Crimesourcing and how data criminals are like startup employees

“Organized crime is exactly that – organized,” said Marc Goodman at this week’s O’Reilly Strata conference, “especially in the field of cyber crime.”

Goodman knows a thing or two about crime. He started off as an LAPD streetcop before starting the service’s first Internet crime unit in the mid-1990s. After spending a decade working with Interpol he founded the Future Crimes Institute to track how criminals use technology.

Cybercrime is already an agile, globalised and outsourced business. “Anything that would motivate a startup employee would motivate a criminal,” explains Goodman. “They want money, they want shares in the business, they want a challenge, they don’t want a 9-5 environment. They want to respect of their peers, and they are engaged in a game of us against them.”

Cybercriminals use malware like viruses, worms and trojans to harvest personal data. “There are 268 million pieces of computer malware which have been identified in the wild,” Goodman reports. They also use social engineering techniques such as fishing emails using data gleaned from social networks to trick people into providing further details.
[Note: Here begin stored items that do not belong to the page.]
(** ** The sidebar under a search *)

(** X20: what a search shows.  [handleSearch] with a keyword that compiles
    keeps the conversations it found in the store's list as that list was
    when the search ran.  From then on, whatever the store's list has become
    ([later]) and until the next search or the clearing of the keyword,
    every item of the ordinary list and of the pinned list is a conversation
    of the list that was searched, under its id and with the record it had
    then, and it matches the keyword; clearing the keyword shows the lists of
    the store's present list. *)
Theorem handleSearch_shows_matches (compile : string → option RegExp.Matcher)
    (keyword : string) (m : RegExp.Matcher)
    (conversationList later : JsObject.t Conversation)
    (conversations : option (JsObject.t Conversation))
    (pinned : list string) (item : ConversationItem) :
  finds_from_start m →
  compile (Str.trim keyword) = Some m →
  item ∈ (lists later
                (handleSearch compile keyword conversationList conversations)
                pinned).1
         ++ (lists later
                   (handleSearch compile keyword conversationList conversations)
                   pinned).2 →
  (item_id item, item_conversation item) ∈ conversationList
  ∧ entry_matches m (item_conversation item)
  ∧ lists later
          (handleClearKeyword
             (handleSearch compile keyword conversationList conversations))
          pinned
    = lists later None pinned.
Proof.
  intros Hm Hc. unfold handleSearch.
  destruct (search compile keyword conversationList) as [found|] eqn:E.
  - rewrite lists_filter; simpl. intros Hin.
    assert ((item_id item, item_conversation item) ∈ found) as Hfound.
    { apply elem_of_app in Hin as [Hin|Hin];
        apply list_elem_of_fmap in Hin as ([k c] & -> & Hin);
        by apply list_elem_of_filter in Hin as [_ Hin]. }
    split; [by apply (search_results_from_data compile keyword _ found)|].
    split; [|done].
    by apply (search_results_sound compile keyword m conversationList found
                (item_id item)).
  - unfold search in E. by rewrite Hc in E.
Qed.

(** The one item that [hello] shows in a list of two, after the store's
    entry of that item got a title. *)
Lemma handleSearch_shows_matches_witness :
  ("a", saying "hello there")
    ∈ [("a", saying "hello there"); ("b", titled "Hello World")]
  ∧ entry_matches (λ s start, RegExp.exec_literal "hello" s 0 start)
                  (saying "hello there")
  ∧ lists [("a", titled "Greeting"); ("b", titled "Hello World")]
          (handleClearKeyword
             (handleSearch RegExp.literal "hello"
                [("a", saying "hello there"); ("b", titled "Hello World")]
                None))
          []
    = lists [("a", titled "Greeting"); ("b", titled "Hello World")] None [].
Proof.
  apply (handleSearch_shows_matches RegExp.literal "hello"
           (λ s start, RegExp.exec_literal "hello" s 0 start)
           [("a", saying "hello there"); ("b", titled "Hello World")]
           [("a", titled "Greeting"); ("b", titled "Hello World")]
           None []
           {| item_id := "a"; item_conversation := saying "hello there" |}).
  - by apply (literal_finds_from_start "hello").
  - reflexivity.
  - apply list_elem_of_here.
Defined.

(** ** The form schema: required fields, validation twice *)
Module SchemaFacts.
Technology has allowed cybercriminals to become more like high-growth startups. “Datacrime can be scripted and automated and it scales. If you take a gun or a knife and stand on a street corner, there’s only so many people you can rob. You have to do the robbery, run away from the scene of the crime, worry about the police, so you can’t really rob that many. You can’t walk into Wembley stadium with a gun and say ‘everybody put your hands up’. But you can do that from a cybercrime perspective.”

Organized crime breaks crime down into its component parts and outsources, or more accurately crimesources, it to specialised technical teams. There are people who write the malware, people who deploy it, who control and rent the botnets, receive goods bought with stolen credit cards and do the money laundering. Criminals even offer SLAs (service level agreements) and technical support lines. The crime market also obeys the laws of supply and demand. After the Sony PSP attack in which Sony lost the details of almost 100 million customers, including 20 million credit cards etails, there was so much stolen credit card information available that prices dropped.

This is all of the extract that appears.